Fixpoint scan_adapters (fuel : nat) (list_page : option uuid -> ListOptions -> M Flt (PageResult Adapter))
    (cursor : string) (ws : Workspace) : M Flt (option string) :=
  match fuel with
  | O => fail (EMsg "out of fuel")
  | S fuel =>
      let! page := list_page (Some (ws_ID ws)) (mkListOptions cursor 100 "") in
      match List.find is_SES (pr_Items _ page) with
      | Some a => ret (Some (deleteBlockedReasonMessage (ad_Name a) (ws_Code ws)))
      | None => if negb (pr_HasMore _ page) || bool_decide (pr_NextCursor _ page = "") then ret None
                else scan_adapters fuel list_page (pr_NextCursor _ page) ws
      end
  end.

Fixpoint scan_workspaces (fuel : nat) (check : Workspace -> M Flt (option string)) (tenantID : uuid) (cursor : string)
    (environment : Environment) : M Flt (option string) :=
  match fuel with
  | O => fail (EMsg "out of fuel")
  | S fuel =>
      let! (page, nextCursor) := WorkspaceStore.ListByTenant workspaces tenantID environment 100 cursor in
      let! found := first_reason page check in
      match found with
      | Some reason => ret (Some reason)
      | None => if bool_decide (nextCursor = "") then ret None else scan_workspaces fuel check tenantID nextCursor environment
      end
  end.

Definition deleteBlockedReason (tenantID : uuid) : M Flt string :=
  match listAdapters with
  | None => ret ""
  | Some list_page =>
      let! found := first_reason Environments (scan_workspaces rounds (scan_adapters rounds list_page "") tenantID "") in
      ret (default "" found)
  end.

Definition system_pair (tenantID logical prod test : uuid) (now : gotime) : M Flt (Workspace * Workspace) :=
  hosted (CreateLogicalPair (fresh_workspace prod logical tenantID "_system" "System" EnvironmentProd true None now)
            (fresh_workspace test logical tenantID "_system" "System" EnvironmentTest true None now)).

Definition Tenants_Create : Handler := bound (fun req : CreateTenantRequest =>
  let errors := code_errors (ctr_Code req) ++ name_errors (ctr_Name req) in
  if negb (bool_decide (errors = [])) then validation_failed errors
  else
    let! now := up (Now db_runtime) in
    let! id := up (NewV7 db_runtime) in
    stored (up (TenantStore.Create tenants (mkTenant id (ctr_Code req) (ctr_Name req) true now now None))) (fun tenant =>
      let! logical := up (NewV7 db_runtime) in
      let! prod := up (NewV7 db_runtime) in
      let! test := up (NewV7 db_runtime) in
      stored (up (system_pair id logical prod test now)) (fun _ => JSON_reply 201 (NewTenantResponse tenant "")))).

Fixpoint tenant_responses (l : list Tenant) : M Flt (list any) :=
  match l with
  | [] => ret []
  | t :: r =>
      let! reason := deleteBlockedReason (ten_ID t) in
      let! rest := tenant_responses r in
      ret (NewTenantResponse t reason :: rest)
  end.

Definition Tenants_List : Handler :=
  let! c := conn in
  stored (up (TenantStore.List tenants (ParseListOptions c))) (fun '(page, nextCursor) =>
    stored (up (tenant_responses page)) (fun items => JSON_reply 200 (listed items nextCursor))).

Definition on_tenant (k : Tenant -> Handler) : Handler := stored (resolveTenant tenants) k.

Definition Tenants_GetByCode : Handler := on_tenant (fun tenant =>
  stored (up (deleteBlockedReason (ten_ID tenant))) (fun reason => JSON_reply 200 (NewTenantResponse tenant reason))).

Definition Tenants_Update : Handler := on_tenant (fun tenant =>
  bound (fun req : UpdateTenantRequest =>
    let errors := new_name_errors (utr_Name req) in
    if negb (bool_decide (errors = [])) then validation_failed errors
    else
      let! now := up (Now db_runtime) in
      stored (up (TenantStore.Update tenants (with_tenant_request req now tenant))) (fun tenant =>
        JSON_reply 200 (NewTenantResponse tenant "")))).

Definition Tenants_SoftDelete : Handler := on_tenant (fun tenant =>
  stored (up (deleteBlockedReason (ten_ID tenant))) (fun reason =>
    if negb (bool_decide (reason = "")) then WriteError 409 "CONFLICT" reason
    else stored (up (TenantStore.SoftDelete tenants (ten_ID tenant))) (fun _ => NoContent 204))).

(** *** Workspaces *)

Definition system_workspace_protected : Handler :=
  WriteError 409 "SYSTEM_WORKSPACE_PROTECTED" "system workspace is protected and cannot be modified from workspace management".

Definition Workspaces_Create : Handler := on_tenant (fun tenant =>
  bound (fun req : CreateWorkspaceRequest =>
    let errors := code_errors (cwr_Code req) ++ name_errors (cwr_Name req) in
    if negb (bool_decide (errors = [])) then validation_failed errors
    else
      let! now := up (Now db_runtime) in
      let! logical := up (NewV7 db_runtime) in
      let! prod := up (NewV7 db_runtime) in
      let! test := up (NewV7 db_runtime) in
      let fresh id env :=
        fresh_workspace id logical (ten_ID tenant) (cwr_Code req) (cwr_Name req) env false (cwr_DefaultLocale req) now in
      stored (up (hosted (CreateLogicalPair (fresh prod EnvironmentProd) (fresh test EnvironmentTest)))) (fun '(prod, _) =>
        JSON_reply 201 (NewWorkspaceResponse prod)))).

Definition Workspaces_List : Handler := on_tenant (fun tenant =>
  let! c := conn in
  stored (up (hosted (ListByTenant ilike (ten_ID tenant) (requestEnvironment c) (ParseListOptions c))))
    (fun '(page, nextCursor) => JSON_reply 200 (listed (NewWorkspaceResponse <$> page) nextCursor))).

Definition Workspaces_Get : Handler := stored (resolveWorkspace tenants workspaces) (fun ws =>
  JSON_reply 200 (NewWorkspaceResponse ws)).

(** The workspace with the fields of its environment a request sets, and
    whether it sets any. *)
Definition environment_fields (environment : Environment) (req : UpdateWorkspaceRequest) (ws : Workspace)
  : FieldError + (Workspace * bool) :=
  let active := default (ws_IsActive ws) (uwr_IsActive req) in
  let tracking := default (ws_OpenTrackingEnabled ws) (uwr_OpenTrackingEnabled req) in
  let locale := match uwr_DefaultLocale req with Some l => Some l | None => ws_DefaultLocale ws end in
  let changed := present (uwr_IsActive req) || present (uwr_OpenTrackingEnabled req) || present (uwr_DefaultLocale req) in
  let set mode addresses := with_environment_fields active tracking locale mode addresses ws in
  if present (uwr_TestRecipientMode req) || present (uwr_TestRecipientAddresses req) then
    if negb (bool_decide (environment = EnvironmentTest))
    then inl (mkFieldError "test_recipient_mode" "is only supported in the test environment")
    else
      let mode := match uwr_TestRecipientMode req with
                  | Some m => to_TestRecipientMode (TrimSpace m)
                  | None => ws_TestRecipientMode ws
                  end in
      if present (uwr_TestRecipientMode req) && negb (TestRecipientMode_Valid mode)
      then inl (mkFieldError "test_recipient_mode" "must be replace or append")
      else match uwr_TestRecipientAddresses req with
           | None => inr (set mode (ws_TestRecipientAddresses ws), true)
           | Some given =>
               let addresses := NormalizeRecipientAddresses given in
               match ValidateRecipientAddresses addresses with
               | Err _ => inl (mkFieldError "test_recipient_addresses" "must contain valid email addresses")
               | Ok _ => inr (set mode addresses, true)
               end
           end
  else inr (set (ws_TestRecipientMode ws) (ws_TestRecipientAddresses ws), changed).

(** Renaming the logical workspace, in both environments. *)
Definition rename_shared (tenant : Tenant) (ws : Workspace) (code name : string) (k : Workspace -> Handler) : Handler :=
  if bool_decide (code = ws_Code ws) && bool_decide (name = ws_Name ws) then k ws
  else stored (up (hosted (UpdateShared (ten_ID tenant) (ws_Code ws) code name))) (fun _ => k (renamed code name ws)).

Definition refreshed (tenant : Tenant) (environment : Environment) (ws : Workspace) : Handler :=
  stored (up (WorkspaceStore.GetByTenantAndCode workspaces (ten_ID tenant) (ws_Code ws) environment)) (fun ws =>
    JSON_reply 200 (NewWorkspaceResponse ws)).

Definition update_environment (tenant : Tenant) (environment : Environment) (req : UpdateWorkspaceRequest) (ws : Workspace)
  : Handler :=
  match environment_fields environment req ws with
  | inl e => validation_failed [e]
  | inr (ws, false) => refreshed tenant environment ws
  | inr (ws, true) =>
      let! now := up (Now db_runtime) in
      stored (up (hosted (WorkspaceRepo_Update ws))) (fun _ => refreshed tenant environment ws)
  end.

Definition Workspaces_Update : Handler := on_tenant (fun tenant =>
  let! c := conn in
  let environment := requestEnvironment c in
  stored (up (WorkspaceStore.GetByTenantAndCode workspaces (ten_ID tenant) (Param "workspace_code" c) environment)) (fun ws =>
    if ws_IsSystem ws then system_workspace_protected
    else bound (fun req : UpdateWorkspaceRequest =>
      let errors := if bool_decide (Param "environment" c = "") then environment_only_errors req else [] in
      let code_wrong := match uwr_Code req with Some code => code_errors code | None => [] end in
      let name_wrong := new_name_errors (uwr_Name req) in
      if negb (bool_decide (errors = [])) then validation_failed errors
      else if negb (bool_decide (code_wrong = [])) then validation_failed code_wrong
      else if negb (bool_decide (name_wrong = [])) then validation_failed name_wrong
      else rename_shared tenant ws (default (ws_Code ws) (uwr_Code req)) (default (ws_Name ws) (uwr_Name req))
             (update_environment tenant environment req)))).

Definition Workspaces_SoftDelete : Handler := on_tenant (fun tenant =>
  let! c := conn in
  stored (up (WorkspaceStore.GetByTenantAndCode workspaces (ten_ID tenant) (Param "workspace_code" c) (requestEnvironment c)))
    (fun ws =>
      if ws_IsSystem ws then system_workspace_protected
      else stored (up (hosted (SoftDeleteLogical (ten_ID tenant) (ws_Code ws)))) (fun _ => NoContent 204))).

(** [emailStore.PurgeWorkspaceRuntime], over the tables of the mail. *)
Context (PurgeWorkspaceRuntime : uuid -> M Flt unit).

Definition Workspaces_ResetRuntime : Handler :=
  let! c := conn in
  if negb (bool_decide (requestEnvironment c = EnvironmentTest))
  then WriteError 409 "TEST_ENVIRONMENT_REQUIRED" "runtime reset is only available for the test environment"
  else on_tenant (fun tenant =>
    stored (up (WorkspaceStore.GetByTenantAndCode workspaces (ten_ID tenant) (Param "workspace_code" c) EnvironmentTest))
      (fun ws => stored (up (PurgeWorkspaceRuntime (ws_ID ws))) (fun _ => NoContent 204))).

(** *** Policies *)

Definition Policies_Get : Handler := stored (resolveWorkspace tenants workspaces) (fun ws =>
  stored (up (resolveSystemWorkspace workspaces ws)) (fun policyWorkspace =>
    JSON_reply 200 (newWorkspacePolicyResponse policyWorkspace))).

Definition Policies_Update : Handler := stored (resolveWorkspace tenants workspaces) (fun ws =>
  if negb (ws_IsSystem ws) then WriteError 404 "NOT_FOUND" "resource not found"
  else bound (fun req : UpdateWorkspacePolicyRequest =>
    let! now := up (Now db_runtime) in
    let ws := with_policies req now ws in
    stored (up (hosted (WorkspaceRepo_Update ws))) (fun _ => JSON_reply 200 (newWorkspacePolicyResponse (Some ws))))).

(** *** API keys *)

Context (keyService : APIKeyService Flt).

***

▶ [REQUIREMENT]:
Of all the entries above, how many lines contain "present"? Give the number alone.

▶ [SOLVED EXERCISE]:
3